- [Exercise objective]: Return, from the data below, each line that contains the word "rewrite".

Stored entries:
[Start of section]
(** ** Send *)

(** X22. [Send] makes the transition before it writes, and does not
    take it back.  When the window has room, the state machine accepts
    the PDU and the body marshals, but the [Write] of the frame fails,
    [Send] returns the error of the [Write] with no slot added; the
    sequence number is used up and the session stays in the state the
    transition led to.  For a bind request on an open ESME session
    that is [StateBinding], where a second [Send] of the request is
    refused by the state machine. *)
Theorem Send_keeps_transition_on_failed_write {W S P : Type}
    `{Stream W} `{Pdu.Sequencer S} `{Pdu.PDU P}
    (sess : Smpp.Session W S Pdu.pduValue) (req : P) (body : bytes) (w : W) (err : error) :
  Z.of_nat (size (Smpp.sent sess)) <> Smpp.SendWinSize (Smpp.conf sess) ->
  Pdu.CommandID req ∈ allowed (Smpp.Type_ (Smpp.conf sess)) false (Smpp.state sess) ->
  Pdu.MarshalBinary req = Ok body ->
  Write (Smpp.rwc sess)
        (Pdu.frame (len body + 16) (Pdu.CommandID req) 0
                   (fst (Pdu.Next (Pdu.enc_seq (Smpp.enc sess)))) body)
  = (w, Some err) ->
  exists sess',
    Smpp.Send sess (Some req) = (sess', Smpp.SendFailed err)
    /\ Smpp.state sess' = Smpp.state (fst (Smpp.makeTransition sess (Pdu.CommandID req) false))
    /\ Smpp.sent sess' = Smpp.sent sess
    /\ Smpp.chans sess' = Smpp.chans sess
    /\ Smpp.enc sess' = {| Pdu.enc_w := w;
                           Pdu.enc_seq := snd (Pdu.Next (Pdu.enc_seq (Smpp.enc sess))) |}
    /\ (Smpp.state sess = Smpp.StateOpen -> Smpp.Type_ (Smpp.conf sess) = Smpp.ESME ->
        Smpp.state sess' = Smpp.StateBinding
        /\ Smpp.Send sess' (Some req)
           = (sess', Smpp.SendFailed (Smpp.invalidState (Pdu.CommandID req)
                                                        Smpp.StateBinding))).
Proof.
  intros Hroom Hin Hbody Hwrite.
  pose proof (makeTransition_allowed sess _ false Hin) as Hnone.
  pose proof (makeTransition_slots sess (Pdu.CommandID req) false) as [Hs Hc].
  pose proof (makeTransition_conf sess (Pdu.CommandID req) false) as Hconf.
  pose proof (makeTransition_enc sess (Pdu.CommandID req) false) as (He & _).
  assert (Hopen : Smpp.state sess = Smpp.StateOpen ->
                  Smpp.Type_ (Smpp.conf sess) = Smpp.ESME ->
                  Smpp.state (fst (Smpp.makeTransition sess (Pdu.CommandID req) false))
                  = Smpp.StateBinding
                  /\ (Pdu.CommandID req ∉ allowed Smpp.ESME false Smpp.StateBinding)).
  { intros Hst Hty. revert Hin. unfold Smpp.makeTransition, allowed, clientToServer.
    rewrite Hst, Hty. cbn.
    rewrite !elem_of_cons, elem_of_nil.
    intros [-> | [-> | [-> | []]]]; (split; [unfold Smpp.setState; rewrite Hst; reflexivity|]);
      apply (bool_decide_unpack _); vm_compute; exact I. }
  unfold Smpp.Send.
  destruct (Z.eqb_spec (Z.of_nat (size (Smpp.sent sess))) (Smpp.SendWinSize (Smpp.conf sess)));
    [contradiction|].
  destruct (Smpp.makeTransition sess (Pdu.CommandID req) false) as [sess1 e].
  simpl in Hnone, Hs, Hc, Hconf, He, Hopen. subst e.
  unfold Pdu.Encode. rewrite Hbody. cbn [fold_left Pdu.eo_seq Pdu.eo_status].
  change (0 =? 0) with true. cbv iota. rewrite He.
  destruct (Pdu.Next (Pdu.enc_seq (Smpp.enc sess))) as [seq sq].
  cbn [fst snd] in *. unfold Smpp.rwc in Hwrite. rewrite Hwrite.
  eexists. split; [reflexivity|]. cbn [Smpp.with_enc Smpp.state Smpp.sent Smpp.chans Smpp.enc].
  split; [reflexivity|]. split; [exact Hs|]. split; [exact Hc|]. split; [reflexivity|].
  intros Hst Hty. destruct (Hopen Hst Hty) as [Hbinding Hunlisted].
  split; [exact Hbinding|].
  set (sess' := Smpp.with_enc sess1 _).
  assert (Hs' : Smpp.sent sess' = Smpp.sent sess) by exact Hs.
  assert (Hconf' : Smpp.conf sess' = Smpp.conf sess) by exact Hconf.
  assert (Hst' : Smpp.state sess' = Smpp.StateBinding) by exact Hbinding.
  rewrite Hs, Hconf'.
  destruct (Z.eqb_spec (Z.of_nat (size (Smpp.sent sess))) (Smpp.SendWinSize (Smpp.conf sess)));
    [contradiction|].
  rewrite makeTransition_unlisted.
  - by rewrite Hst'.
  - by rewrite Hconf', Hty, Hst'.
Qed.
[End of section]
[Start of section]
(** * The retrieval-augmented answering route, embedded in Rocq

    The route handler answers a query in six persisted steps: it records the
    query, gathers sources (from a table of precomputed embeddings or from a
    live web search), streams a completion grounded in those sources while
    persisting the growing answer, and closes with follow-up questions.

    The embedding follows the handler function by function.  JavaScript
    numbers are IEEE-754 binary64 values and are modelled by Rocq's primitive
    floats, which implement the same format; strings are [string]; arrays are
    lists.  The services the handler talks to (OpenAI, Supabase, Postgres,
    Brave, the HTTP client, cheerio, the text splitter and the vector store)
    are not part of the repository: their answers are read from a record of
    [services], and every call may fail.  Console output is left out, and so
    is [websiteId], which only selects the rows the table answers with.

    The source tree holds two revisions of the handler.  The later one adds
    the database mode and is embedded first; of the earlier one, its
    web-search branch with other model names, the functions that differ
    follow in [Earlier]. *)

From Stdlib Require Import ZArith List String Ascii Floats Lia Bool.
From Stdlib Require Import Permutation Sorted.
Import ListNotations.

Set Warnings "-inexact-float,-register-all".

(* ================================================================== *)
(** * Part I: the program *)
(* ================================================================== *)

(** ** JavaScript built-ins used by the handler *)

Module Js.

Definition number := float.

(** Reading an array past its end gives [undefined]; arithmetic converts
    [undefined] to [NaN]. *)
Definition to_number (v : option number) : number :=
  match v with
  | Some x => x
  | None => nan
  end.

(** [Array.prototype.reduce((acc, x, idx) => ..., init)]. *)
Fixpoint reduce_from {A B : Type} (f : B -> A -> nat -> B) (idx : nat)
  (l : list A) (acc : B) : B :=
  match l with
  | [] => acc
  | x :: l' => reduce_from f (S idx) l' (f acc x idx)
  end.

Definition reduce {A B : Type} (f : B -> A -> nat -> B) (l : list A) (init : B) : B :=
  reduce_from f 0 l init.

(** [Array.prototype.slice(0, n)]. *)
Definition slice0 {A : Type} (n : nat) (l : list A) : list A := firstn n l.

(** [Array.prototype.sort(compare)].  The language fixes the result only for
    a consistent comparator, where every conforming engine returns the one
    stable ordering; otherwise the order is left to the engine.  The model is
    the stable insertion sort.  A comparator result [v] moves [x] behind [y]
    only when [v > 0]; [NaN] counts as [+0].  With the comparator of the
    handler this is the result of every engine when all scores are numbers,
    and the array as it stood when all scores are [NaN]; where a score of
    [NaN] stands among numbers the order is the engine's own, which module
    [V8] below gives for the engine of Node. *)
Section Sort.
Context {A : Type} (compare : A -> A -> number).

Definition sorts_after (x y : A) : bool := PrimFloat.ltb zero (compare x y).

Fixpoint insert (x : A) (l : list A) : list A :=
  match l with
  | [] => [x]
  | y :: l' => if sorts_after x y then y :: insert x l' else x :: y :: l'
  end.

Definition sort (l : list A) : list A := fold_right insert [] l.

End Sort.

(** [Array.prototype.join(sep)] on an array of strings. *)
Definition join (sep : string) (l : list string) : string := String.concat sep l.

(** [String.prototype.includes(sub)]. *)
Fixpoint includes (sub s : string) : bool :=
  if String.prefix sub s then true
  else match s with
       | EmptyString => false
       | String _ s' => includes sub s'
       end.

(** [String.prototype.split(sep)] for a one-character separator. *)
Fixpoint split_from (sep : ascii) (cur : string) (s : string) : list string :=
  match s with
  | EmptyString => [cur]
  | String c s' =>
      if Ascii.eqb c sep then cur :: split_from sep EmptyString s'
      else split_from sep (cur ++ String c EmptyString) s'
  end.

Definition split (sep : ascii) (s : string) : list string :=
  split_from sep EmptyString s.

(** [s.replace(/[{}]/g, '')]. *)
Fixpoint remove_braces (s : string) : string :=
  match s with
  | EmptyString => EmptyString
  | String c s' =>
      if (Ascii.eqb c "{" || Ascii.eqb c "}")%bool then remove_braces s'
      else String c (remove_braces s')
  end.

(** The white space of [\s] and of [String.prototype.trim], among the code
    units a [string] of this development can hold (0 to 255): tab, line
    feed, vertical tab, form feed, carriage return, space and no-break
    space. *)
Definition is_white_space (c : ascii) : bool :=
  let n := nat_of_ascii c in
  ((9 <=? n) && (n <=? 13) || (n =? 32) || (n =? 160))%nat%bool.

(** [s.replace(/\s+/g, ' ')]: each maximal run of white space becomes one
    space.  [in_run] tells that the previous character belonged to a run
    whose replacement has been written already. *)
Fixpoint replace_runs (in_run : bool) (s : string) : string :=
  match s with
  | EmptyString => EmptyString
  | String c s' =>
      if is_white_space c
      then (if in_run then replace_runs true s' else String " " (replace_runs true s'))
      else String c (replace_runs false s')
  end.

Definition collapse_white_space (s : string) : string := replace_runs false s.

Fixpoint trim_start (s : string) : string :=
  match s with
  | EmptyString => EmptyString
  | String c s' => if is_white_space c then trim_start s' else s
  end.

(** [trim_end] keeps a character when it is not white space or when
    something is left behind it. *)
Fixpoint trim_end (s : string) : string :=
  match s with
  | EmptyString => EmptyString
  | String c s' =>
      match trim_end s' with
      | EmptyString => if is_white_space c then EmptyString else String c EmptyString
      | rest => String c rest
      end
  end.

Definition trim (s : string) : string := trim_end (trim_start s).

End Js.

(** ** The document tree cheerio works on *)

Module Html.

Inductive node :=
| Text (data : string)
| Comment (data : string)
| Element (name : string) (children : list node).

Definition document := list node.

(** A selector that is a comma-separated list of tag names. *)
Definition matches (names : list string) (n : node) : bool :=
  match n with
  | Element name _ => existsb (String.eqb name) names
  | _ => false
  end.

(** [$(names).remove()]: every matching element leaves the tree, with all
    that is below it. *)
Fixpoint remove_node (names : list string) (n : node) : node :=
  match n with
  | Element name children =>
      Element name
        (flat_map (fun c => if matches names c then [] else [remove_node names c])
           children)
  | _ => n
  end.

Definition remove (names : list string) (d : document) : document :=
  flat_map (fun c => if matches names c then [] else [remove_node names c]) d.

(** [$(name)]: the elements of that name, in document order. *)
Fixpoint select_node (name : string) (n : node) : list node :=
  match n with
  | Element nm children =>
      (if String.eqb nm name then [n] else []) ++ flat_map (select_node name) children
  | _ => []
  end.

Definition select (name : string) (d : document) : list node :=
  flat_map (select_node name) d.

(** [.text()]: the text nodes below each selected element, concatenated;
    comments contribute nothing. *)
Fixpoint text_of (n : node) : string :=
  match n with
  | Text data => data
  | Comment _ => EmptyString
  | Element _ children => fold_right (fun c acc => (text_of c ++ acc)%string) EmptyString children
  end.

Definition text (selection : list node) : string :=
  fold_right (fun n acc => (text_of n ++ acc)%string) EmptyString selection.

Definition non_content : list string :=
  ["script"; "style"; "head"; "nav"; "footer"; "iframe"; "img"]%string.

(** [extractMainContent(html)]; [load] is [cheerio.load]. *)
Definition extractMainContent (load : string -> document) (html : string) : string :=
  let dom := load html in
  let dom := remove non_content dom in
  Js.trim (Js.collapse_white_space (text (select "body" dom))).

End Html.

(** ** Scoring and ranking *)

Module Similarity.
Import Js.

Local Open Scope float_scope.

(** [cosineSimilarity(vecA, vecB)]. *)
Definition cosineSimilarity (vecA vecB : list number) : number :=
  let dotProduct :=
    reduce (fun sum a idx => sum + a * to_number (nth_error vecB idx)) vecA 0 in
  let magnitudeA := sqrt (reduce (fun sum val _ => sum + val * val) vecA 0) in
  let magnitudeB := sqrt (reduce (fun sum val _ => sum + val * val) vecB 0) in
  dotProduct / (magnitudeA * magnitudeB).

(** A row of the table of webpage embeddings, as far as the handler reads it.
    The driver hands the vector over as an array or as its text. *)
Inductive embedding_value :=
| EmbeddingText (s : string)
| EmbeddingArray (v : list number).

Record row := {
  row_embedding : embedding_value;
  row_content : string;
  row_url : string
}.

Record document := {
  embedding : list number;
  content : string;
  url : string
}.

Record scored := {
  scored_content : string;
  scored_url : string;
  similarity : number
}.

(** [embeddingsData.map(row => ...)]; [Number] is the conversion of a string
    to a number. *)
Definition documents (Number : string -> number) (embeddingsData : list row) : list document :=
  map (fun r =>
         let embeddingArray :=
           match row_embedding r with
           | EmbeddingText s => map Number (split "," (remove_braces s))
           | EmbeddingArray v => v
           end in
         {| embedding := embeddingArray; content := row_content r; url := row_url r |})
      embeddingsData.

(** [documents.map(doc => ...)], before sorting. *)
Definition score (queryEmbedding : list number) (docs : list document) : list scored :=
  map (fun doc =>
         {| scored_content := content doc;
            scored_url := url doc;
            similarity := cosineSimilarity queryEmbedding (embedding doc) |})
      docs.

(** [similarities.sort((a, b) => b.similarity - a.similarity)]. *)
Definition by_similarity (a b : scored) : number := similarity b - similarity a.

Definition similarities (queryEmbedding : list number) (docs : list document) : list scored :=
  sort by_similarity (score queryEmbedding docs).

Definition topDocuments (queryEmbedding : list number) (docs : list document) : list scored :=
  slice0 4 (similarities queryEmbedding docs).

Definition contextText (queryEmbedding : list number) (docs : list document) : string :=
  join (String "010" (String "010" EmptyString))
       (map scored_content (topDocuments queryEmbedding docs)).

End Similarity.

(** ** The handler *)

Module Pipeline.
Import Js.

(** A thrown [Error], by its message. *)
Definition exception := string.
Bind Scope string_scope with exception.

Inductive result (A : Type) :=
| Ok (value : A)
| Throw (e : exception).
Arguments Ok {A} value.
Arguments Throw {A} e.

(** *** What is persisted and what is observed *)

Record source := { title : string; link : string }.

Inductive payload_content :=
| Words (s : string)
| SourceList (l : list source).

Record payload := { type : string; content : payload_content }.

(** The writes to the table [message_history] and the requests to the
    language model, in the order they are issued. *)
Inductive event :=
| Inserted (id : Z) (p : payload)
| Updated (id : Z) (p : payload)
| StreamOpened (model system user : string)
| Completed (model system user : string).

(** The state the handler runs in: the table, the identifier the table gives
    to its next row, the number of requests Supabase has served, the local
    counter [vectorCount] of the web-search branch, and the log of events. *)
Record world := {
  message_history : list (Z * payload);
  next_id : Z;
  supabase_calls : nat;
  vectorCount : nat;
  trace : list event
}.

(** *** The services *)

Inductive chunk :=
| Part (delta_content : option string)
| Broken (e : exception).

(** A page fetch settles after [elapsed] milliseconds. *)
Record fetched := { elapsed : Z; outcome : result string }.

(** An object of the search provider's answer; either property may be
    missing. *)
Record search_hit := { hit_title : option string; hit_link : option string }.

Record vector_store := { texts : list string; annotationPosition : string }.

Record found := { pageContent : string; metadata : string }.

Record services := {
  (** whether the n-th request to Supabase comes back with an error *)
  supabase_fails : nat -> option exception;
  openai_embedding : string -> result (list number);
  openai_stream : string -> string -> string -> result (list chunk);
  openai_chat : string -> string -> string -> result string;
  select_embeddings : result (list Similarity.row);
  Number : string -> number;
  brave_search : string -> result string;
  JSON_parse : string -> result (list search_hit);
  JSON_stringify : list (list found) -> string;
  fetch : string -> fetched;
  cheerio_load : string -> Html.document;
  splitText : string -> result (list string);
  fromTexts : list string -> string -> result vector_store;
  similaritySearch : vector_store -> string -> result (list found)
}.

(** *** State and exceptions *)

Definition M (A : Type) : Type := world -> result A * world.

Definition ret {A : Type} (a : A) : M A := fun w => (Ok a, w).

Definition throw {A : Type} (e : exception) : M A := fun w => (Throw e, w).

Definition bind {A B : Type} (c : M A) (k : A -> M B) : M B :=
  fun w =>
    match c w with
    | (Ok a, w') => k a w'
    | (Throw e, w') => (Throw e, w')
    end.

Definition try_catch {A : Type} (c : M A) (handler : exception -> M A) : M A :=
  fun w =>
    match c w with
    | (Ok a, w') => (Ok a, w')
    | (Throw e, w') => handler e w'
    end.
[End of section]
- [Result]:
    rewrite Hst, Hty. cbn.
    rewrite !elem_of_cons, elem_of_nil.
    intros [-> | [-> | [-> | []]]]; (split; [unfold Smpp.setState; rewrite Hst; reflexivity|]);
  unfold Pdu.Encode. rewrite Hbody. cbn [fold_left Pdu.eo_seq Pdu.eo_status].
  change (0 =? 0) with true. cbv iota. rewrite He.
  cbn [fst snd] in *. unfold Smpp.rwc in Hwrite. rewrite Hwrite.
  rewrite Hs, Hconf'.
  rewrite makeTransition_unlisted.
  - by rewrite Hst'.
  - by rewrite Hconf', Hty, Hst'.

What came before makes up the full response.